The Cloisters

The Cloisters by Katy Hays



FOR ANDREW HAYS

(AND THE CHEESE)





The first day of human life already establishes the last.

—Seneca, Oedipus





PROLOGUE


Death always visited me in August. A slow and delicious month we turned into something swift and brutal. The change, quick as a card trick.

I should have seen it coming. The way the body would be laid out on the library floor, the way the gardens would be torn apart by the search. The way our jealousy, greed, and ambition were waiting to devour us all, like a snake eating its own tail. The ouroboros. And even though I know the dark truths we hid from one another that summer, some part of me still longs for The Cloisters, for the person I was before.

I used to think it might have gone either way. That I might have said no to the job or to Leo. That I might never have gone to Long Lake that summer night. That the coroner, even, might have decided against an autopsy. But those choices were never mine to make. I know that now.

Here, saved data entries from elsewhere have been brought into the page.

Lemma step_patient (E : Env) (info : patternInfo) (l : label) (s s' : state) :
  sound s → patient s → step E info l s = Some s' → patient s'.
Proof.
  destruct s as [c p m ws a ff ev].
  intros [_ _ Hj _ _] [He Hf Hw Hc Hd] Hstep; simpl in *.
  step_cases Hstep; simpl in *.
  all: split; simpl; try done.
  all: try (intros; by apply cancel_with_Some).
  all: intros Hp; specialize (He Hp); specialize (Hf Hp);
    specialize (Hw Hp); specialize (Hc Hp); subst.
  all: try done.
  all: try (match goal with
            | Hi : _ !! _ = Some _ |- _ =>
                pose proof (parked_lookup _ _ _ Hw Hi); discriminate
            end).
  all: try (by apply Forall_insert).
  all: try (by right).
  all: try (destruct Hc as [?|?]; [by simplify_eq|discriminate]).
  all: try (destruct Hc as [?|?]; [by left|discriminate]).
  all: destruct Hc as [->|Hcl]; [done|]; specialize (Hj Hcl); not_all_done.
Qed.

Lemma exec_patient (E : Env) (info : patternInfo) (sched : list label)
    (s s' : state) :
  sound s → patient s → exec E info sched s = Some s' → patient s'.
Proof.
  revert s. induction sched as [|l sched IH]; simpl; intros s Hs Hp Hx.
  { by simplify_eq. }
  destruct (step E info l s) as [s1|] eqn:Hstep; [|done].
  eauto using step_sound, step_patient.
Qed.

(** X18.  Nothing is done for any repository before the caller's own
    context is cancelled: in every state in which a repository has been
    looked up, resolved or searched, or in which a search has failed, or in
    which a worker is inside [searchRepo] or delivering, the caller's
    context has been cancelled. *)
Theorem SearchRepos_works_after_cancellation (E : Env) (info : patternInfo)
    (repos : list string) (sched : list label) (s : state) :
  exec E info sched (init repos) = Some s →
  events s ≠ [] ∨ first_failure s ≠ None
  ∨ (∃ i w, workers s !! i = Some w ∧ is_parked w = false) →
  parent_done s = true ∧ ctx_err s ≠ None.
Proof.
  intros Hx Hwork.
  pose proof (exec_patient E info sched _ _ (sound_init repos)
                (patient_init repos) Hx) as [He Hf Hw Hc Hd].
  destruct (parent_done s) eqn:Hp; [by split; [|apply Hd]|].
  specialize (He eq_refl). specialize (Hf eq_refl). specialize (Hw eq_refl).
  destruct Hwork as [?|[?|(i & w & Hi & Hw')]]; [done|done|].
  pose proof (parked_lookup _ _ _ Hw Hi). congruence.
Qed.

Lemma SearchRepos_works_after_cancellation_witness :
  match exec (sample_env searcher_url ["a"]) info0 two_sched (init ["a"; "b"]) with
  | Some s => events s ≠ [] ∧ parent_done s = true ∧ ctx_err s ≠ None
  | None => False
  end.
Proof.
  destruct (exec (sample_env searcher_url ["a"]) info0 two_sched (init ["a"; "b"]))
    as [s|] eqn:Hx; [|by vm_compute in Hx].
  assert (events s ≠ []) as He.
  { vm_compute in Hx. by injection Hx as <-. }
  split; [exact He|].
  exact (SearchRepos_works_after_cancellation _ _ _ _ _ Hx (or_introl He)).
Defined.

(** ** The orchestrator: every repository once *)

Lemma looked_up_textSearch (E : Env) (repo commit : string) (p : patternInfo) :
  looked_up (textSearch E repo commit p).2 = [].
Proof.
  unfold textSearch. repeat (case_match; simpl); done.
Qed.

Lemma looked_up_searchRepo (E : Env) (repoName : string) (info : patternInfo) :
  looked_up (searchRepo E repoName info).2 = [repoName].
Proof.
  pose proof (looked_up_textSearch E repoName) as Ht.
  unfold searchRepo.
  destruct (GetByURI E repoName) as [e|repo]; [done|].
  destruct (ResolveRev E (ID repo)) as [[commit|] err]; simpl; [|done].
  specialize (Ht (CommitID commit) info).
  destruct (textSearch E repoName (CommitID commit) info) as [[fms [e1|]] net];
    simpl in *; by rewrite Ht.
Qed.

Lemma looked_up_app (evs1 evs2 : list event) :
  looked_up (evs1 ++ evs2) = looked_up evs1 ++ looked_up evs2.
Proof. apply omap_app. Qed.

Lemma accounted_init (repos : list string) : accounted repos (init repos).
Proof. intros _. unfold init; simpl. by rewrite app_nil_r. Qed.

I think a lot about luck these days. Luck. Probably from the Middle High German glück, meaning fortune or happy accident. Dante called Fortune the ministra di Dio, or the minister of God. Fortune, just an old-fashioned word for fate. The ancient Greeks and Romans did everything in the service of Fate. They built temples in its honor and bound their lives to its caprices. They consulted sibyls and prophets. They scried the entrails of animals and studied omens. Even Julius Caesar is said to have crossed the Rubicon only after casting a pair of dice. Iacta alea est—the die is cast. The entire fate of the Roman Empire depended on that throw. At least Caesar was lucky once.

What if our whole life—how we live and die—has already been decided for us? Would you want to know, if a roll of the dice or a deal of the cards could tell you the outcome? Can life be that thin, that disturbing? What if we are all just Caesar? Waiting on our lucky throw, refusing to see what waits for us in the ides of March.

It was easy, at first, to miss the omens that haunted The Cloisters that summer. The gardens always spilling over with wildflowers and herbs, terra-cotta pots planted with lavender, and the pink lady apple tree, blooming sweet and white. The air so hot, our skin stayed damp and flushed. An inescapable future that found us, not the other way around. An unlucky throw. One that I could have foreseen, if only I—like the Greeks and Romans—had known what to look for.





CHAPTER ONE


I would arrive in New York at the beginning of June. At a time when the heat was building—gathering in the asphalt, reflecting off the glass—until it reached a peak that wouldn’t release long into September. I was going east, unlike so many of the students from my class at Whitman College who were headed west, toward Seattle and San Francisco, sometimes Hong Kong.

The truth was, I wasn’t going east to the place I had originally hoped, which was Cambridge or New Haven, or even Williamstown. But when the emails came from department chairs saying they were very sorry… a competitive applicant pool… best of luck in your future endeavors, I was grateful that one application had yielded a positive result: the Summer Associates Program at the Metropolitan Museum of Art. A favor, I knew, to my emeritus advisor, Richard Lingraf, who had once been something of an Ivy League luminary before the East Coast weather—or was it a questionable happening at his alma mater?—had chased him west.

They called it an “associates” program, but it was an internship with a meager stipend. It didn’t matter to me; I would have worked two jobs and paid them to be there. It was, after all, the Met. The kind of prestigious imprimatur someone like me—a hick from an unknown school—needed.

Well, Whitman wasn’t entirely unknown. But because I had grown up in Walla Walla, the dusty, single-story town in southeastern Washington where Whitman was located, I rarely encountered anyone from out of the state who knew of its existence. My whole childhood had been the college, an experience that had slowly dulled much of its magic. Where other students arrived on campus excited to start their adult lives anew, I was afforded no such clean slate. This was because both of my parents worked for Whitman. My mother, in dining services, where she planned menus and theme nights for the first-year students who lived in the residence halls: Basque, Ethiopian, asado. If I had lived on campus, she might have planned my meals too, but the financial waiver Whitman granted employees only extended to tuition, and so, I lived at home.

My father, however, had been a linguist—although not one on faculty. An autodidact who borrowed books from Whitman’s Penrose Library, he taught me the difference between the six Latin cases and how to parse rural Italian dialects, all in between his facilities shifts at the college. That is, before he was buried next to my grandparents the summer before my senior year, behind the Lutheran church at the edge of town, the victim of a hit-and-run. He never told me where his love of languages had come from, just that he was grateful I shared it.

“Your dad would be so proud, Ann,” Paula said.

It was the end of my shift at the restaurant where I worked, and where Paula, the hostess, had hired me almost a decade earlier, at the age of fifteen. The space was deep and narrow, with a tarnished tin ceiling, and we had left the front door open, hoping the fresh air would thin out the remaining dinner smells. Every now and then a car would crawl down the wide street outside, its headlights cutting the darkness.